:: THE TASK ::
Lines to return, exactly: from the line with "assert (∃ h', res_foldl" to the line with "pose proof (NoDup_bounded" in the entries below, both included.
◆ ◆ ◆ ◆ ◆
(* ===== verification/FusionRun.v ===== *)
(** * Running a plan on a queue

    A plan for [k] operations runs the first [k] of the queue, each once, in the order
    of the plan, and leaves the rest converted anew. *)

From S2P Require Import Prelude Tensor FusionGraph FusionLifetime FusionSearch FusionSearchInv FusionRelative FusionRelativeProps FusionPlan FusionOptimize FusionStore FusionQueue FusionRename.
Open Scope nat_scope.

(** ** What was run *)

Section units.
Context {U Opt : Type}.
Definition event_units (e : Event U Opt) : list U :=
  match e with
  | RanOperation u => [u]
  | RanOptimization _ us ord => pick us ord
  | Freed _ => []
  end.
Definition ran_units (h : list (Event U Opt)) : list U := concat (event_units <$> h).
Lemma ran_units_app h k : ran_units (h ++ k) = ran_units h ++ ran_units k.
Proof. unfold ran_units. by rewrite fmap_app, concat_app. Qed.
Lemma ran_units_freed h (ts : list TensorIr) : ran_units (h ++ (Freed <$> ts)) = ran_units h.
Proof.
  rewrite ran_units_app. enough (ran_units (Freed <$> ts) = []) as -> by apply app_nil_r.
  induction ts as [|t ts IH]; [done|]. exact IH.
Qed.
End units.
Lemma pick_app {A} (l : list A) o o' : pick l (o ++ o') = pick l o ++ pick l o'.
Proof. unfold pick. by rewrite omap_app. Qed.
Lemma pick_drop {A} (l : list A) n o : pick (drop n l) o = pick l (Nat.add n <$> o).
Proof.
  induction o as [|i o IH]; [done|]. unfold pick in *. cbn [omap list_omap fmap list_fmap]. rewrite lookup_drop, IH. done.
Qed.
Lemma NoDup_bounded (l : list nat) n : NoDup l → (∀ p, p ∈ l → p < n) → length l ≤ n.
Proof.
  intros Hn Hb. rewrite <-(length_seq n 0). apply NoDup_incl_length; [by apply NoDup_ListNoDup|].
  intros p Hp%list_elem_of_In. apply in_seq. specialize (Hb p Hp). lia.
Qed.

(** ** Strategies *)

Section run.
Context {E U F Opt : Type} `{!OperationLayout, !OperationHash Operation, !Fuser Operation F Opt}.
Context (ran : Opt → OperationConverter → list (Event U Opt) → Opt).
(** Running a fused operation does not change how many operations it stands for. *)
Context (Hran : ∀ opt c h, num_operations (ran opt c h) = num_operations opt).
Implicit Types (x : OrderedExecution U) (q : OperationQueue U) (h : list (Event U Opt)) (s : ExecutionStrategy Opt).

(** Every fused part stands for the operations of its ordering. *)
Definition counted s : Prop :=
  Forall (λ s, match s with Optimization opt ord _ => num_operations opt = length ord | _ => True end) (flatten_strategy s).
(** A plan for the first [k] operations. *)
Record runs_as (k : nat) (o : BlockOptimization Opt) : Prop := {
  runs_order : opt_ordering o ≡ₚ seq 0 k;
  runs_positions : strategy_positions (strategy o) = opt_ordering o;
  runs_counted : counted (strategy o)
}.
Lemma execute_operations_ok ord x h :
  (∀ p, p ∈ ord → p < length (ex_operations x)) →
  ∃ h', execute_operations (E:=E) ord x h = Ok (mkExecution (ex_operations x) (num_executed x + length ord) (ex_ordering x), h') ∧
    ran_units h' = ran_units h ++ pick (ex_operations x) ord.
Proof.
  intros Hb. unfold execute_operations.
  assert (∃ h', res_foldl (λ h id, let? u := get (E:=E) (ex_operations x) id in Ok (h ++ [RanOperation u])) h ord = Ok h' ∧
    ran_units h' = ran_units h ++ pick (ex_operations x) ord) as (h' & -> & Hh); [|cbn [res_bind]; eauto].
  revert h. induction ord as [|p ord IH]; intros h; cbn [res_foldl]; [exists h; by rewrite app_nil_r|].
  destruct (lookup_lt_is_Some_2 (ex_operations x) p) as [u Hu]; [apply Hb; by left|]. unfold get at 1. rewrite Hu. cbn [res_bind].
  destruct (IH (λ p' Hp', Hb p' ltac:(by right)) (h ++ [RanOperation u])) as (h' & -> & Hh). exists h'. split; [done|].
  rewrite Hh, ran_units_app, <-app_assoc. unfold pick. cbn [omap list_omap]. by rewrite Hu.
Qed.
Lemma execute_strategy_ok c s x h :
  counted s → NoDup (strategy_positions s) → (∀ p, p ∈ strategy_positions s → p < length (ex_operations x)) →
  ∃ s' x' h', execute_strategy (E:=E) ran c s x h = Ok (s', x', h') ∧
    ex_operations x' = ex_operations x ∧ num_executed x' = num_executed x + length (strategy_positions s) ∧
    strategy_positions s' = strategy_positions s ∧ counted s' ∧
    ran_units h' = ran_units h ++ pick (ex_operations x) (strategy_positions s).
Proof using Hran.
  revert x h. induction s as [opt ord sc|ord|items IH] using strategy_rect; intros x h Hc Hn Hb; cbn [execute_strategy strategy_positions] in *.
  - unfold execute_optimization. destruct (Nat.ltb_spec (length (ex_operations x)) (length ord)) as [Hl|_].
    { pose proof (NoDup_bounded _ _ Hn Hb). lia. }
    cbn [res_bind fst snd]. apply Forall_cons in Hc as [Hc _]. eexists _, _, _. split; [done|]. cbn. split; [done|]. split; [by rewrite Hc|]. split; [done|].
    split; [constructor; [by rewrite Hran|done]|]. rewrite ran_units_app. unfold ran_units at 2. cbn. by rewrite app_nil_r.
  - destruct (execute_operations_ok ord x h Hb) as (h' & -> & Hh). cbn [res_bind fst snd]. eexists _, _, _. by repeat (split; [done|]).
  - match goal with |- context [res_bind (?loop items x h) _] => set (go := loop) end.
    assert (∃ l' x' h', go items x h = Ok (l', x', h') ∧ ex_operations x' = ex_operations x ∧
      num_executed x' = num_executed x + length (all_positions items) ∧ all_positions l' = all_positions items ∧
      Forall counted l' ∧ ran_units h' = ran_units h ++ pick (ex_operations x) (all_positions items))
      as (l' & x' & h' & Hgo & H1 & H2 & H3 & H4 & H5).
    { clear -IH Hc Hn Hb Hran. unfold all_positions. revert x h Hb Hn Hc. induction IH as [|s items Hs Hitems IH]; intros x h Hb Hn Hc.
      { exists [], x, h. cbn. rewrite Nat.add_0_r, app_nil_r. by repeat (split; [done|]). }
      rewrite fmap_cons in Hb, Hn. cbn [concat] in Hb, Hn. apply NoDup_app in Hn as (Hn1 & _ & Hn2).
      unfold counted in Hc. cbn [flatten_strategy] in Hc. rewrite fmap_cons in Hc. cbn [concat] in Hc. apply Forall_app in Hc as [Hc1 Hc2].
      cbn [go]. destruct (Hs x h Hc1 Hn1) as (s' & x1 & h1 & -> & A1 & A2 & A3 & A4 & A5); [intros p Hp; apply Hb, elem_of_app; by left|].
      cbn [res_bind fst snd]. destruct (IH x1 h1) as (l' & x2 & h2 & Hl & B1 & B2 & B3 & B4 & B5).
      { intros p Hp. rewrite A1. apply Hb, elem_of_app. by right. } { done. } { exact Hc2. }
      fold go. rewrite Hl. cbn [res_bind fst snd]. exists (s' :: l'), x2, h2. rewrite !fmap_cons. cbn [concat].
      split; [done|]. split; [congruence|]. split; [rewrite B2, A2, length_app; lia|]. split; [by rewrite A3, B3|]. split; [by constructor|].
      rewrite B5, A5, A1, pick_app. by rewrite app_assoc. }
    rewrite Hgo. cbn [res_bind fst snd]. exists (Composed l'), x', h'. cbn [strategy_positions]. unfold all_positions in *.
    split; [done|]. split; [done|]. split; [done|]. split; [done|]. split; [|done]. unfold counted. cbn [flatten_strategy].
    clear -H4. induction H4 as [|s l Hs Hl IH]; [constructor|]. rewrite fmap_cons. cbn [concat]. by apply Forall_app.
Qed.
Lemma run_strategy_ok k o c us h :
  runs_as k o → k ≤ length us →
  ∃ o' h', run_strategy (E:=E) ran o c us h = Ok (o', drop k us, k, h') ∧ runs_as k o' ∧ opt_ordering o' = opt_ordering o ∧
    ran_units h' = ran_units h ++ pick us (opt_ordering o).
Proof using Hran.
  intros [Ho Hp Hc] Hk. unfold run_strategy.
  assert (length (opt_ordering o) = k) as Hlen by (rewrite Ho; apply length_seq).
  destruct (execute_strategy_ok c (strategy o) (execution_new us) h Hc) as (s' & x' & h' & -> & H1 & H2 & H3 & H4 & H5).
  { rewrite Hp, Ho. apply NoDup_seq. } { intros p. rewrite Hp, Ho, elem_of_seq. cbn. lia. }
  cbn [res_bind fst snd]. unfold execution_finish. rewrite H1, H2, Hp, Hlen. cbn [execution_new ex_operations num_executed Nat.add].
  destruct (Nat.ltb_spec (length us) k); [lia|]. cbn [res_bind fst snd]. eexists _, _. split; [done|]. rewrite Hp in *.
  split; [by constructor|]. split; [done|]. exact H5.
Qed.

(** ** Queues *)

(** The queue holds the relative form of its operations. *)
Record queue_ok q : Prop := {
  queue_form : all_to_relative (E:=E) (global q) converter_new = Ok (relative q, converter q);
  queue_units : length (q_operations q) = length (global q);
  queue_tensors : Forall has_tensor (global q)
}.
Lemma queue_length q : queue_ok q → length (relative q) = length (global q).
Proof.
  intros [Hf _ _]. destruct (all_to_relative_ok (E:=E) (global q) _ converter_new_ok (all_convertible _ _ _ Hf)) as (? & ? & Hr & _ & _ & He).
  rewrite Hf in Hr. injection Hr as <- <-. by apply Forall2_length in He.
Qed.
Lemma queue_new_ok : queue_ok queue_new.
Proof. constructor; [done|done|constructor]. Qed.
Lemma drop_form (l : list Operation) r c k :
  all_to_relative (E:=E) l converter_new = Ok (r, c) → ∃ r' c', all_to_relative (E:=E) (drop k l) converter_new = Ok (r', c').
Proof.
  intros Hl. destruct (all_to_relative_ok (E:=E) (drop k l) _ converter_new_ok) as (r' & c' & Hr & _); [|eauto].
  apply Forall_drop. by eapply all_convertible.
Qed.
(** Running a plan for the first [k] operations of the queue. *)
Record ran_block k (ord : list nat) q h q' h' : Prop := {
  block_order : ord ≡ₚ seq 0 k;
  block_bound : k ≤ length (global q);
  block_global : global q' = drop k (global q);
  block_units : q_operations q' = drop k (q_operations q);
  block_ran : ran_units h' = ran_units h ++ pick (q_operations q) ord
}.
Lemma execute_block_ok k o q h :
  queue_ok q → runs_as k o → k ≤ length (global q) →
  ∃ o' q' h', execute_block_optimization (E:=E) ran o q h = Ok (o', q', h') ∧ queue_ok q' ∧ runs_as k o' ∧
    opt_ordering o' = opt_ordering o ∧ ran_block k (opt_ordering o) q h q' h'.
Proof using Hran.
  intros [Hf Hu Ht] Ho Hk. unfold execute_block_optimization.
  destruct (run_strategy_ok k o (converter q) (q_operations q) h Ho) as (o' & h' & -> & Ho' & Heq & Hr); [lia|]. cbn [res_bind].
  unfold drain_queue. cbn [global]. destruct (Nat.ltb_spec (length (global q)) k); [lia|]. unfold reset_relative. cbn [global converter].
  rewrite converter_clear_new. destruct (drop_form _ _ _ k Hf) as (r' & c' & Hd). rewrite Hd. cbn [res_bind fst snd].
  eexists _, _, _. split; [done|]. split; [|split; [done|split; [done|]]].
  - constructor; cbn [global relative converter q_operations]; [done|by rewrite !length_drop, Hu|by apply Forall_drop].
  - constructor; cbn [global q_operations]; [apply Ho|done|done|done|]. by rewrite ran_units_freed.
Qed.
Lemma all_to_relative_snoc l o c :
  all_to_relative (E:=E) (l ++ [o]) c =
  (let? r := all_to_relative l c in let? y := to_relative o r.2 in Ok (r.1 ++ [y.1], y.2)).
Proof.
  revert c. induction l as [|a l IH]; intros c; cbn [app all_to_relative res_bind fst snd].
  - destruct (to_relative o c) as [[x c']| |]; done.
  - destruct (to_relative a c) as [[y c']| |]; [|done|done]. cbn [res_bind fst snd]. rewrite IH.
    destruct (all_to_relative l c') as [[r c1]| |]; [|done|done]. cbn [res_bind fst snd]. by destruct (to_relative o c1) as [[x c2]| |].
Qed.
Lemma queue_add_ok q op u streams current :
  queue_ok q → has_tensor op → Forall convertible (parts op) →
  ∃ q' r, queue_add (E:=E) q op u streams current = Ok q' ∧ queue_ok q' ∧ global q' = global q ++ [op] ∧
    relative q' = relative q ++ [r] ∧ q_operations q' = q_operations q ++ [u].
Proof.
  intros [Hf Hu Ht] Hop Hc. unfold queue_add.
  destruct (all_to_relative_ok (E:=E) (global q ++ [op]) _ converter_new_ok) as (r & c & Hr & _).
  { apply Forall_app. split; [by eapply all_convertible|by constructor]. }
  pose proof Hr as Hr'. rewrite all_to_relative_snoc, Hf in Hr'. cbn [res_bind fst snd] in Hr'. apply res_bind_Ok in Hr' as ([x c'] & Hx & Heq).
  rewrite Hx. cbn [res_bind fst snd] in *. injection Heq as <- <-. eexists _, x. split; [done|]. split; [|done].
  constructor; cbn [global relative converter q_operations]; [done|by rewrite !length_app, Hu|]. apply Forall_app. split; [done|by constructor].
Qed.
End run.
◆ ◆ ◆ ◆ ◆
:: OUTPUT FOR THIS TASK ::
  assert (∃ h', res_foldl (λ h id, let? u := get (E:=E) (ex_operations x) id in Ok (h ++ [RanOperation u])) h ord = Ok h' ∧
    ran_units h' = ran_units h ++ pick (ex_operations x) ord) as (h' & -> & Hh); [|cbn [res_bind]; eauto].
  revert h. induction ord as [|p ord IH]; intros h; cbn [res_foldl]; [exists h; by rewrite app_nil_r|].
  destruct (lookup_lt_is_Some_2 (ex_operations x) p) as [u Hu]; [apply Hb; by left|]. unfold get at 1. rewrite Hu. cbn [res_bind].
  destruct (IH (λ p' Hp', Hb p' ltac:(by right)) (h ++ [RanOperation u])) as (h' & -> & Hh). exists h'. split; [done|].
  rewrite Hh, ran_units_app, <-app_assoc. unfold pick. cbn [omap list_omap]. by rewrite Hu.
Qed.
Lemma execute_strategy_ok c s x h :
  counted s → NoDup (strategy_positions s) → (∀ p, p ∈ strategy_positions s → p < length (ex_operations x)) →
  ∃ s' x' h', execute_strategy (E:=E) ran c s x h = Ok (s', x', h') ∧
    ex_operations x' = ex_operations x ∧ num_executed x' = num_executed x + length (strategy_positions s) ∧
    strategy_positions s' = strategy_positions s ∧ counted s' ∧
    ran_units h' = ran_units h ++ pick (ex_operations x) (strategy_positions s).
Proof using Hran.
  revert x h. induction s as [opt ord sc|ord|items IH] using strategy_rect; intros x h Hc Hn Hb; cbn [execute_strategy strategy_positions] in *.
  - unfold execute_optimization. destruct (Nat.ltb_spec (length (ex_operations x)) (length ord)) as [Hl|_].
    { pose proof (NoDup_bounded _ _ Hn Hb). lia. }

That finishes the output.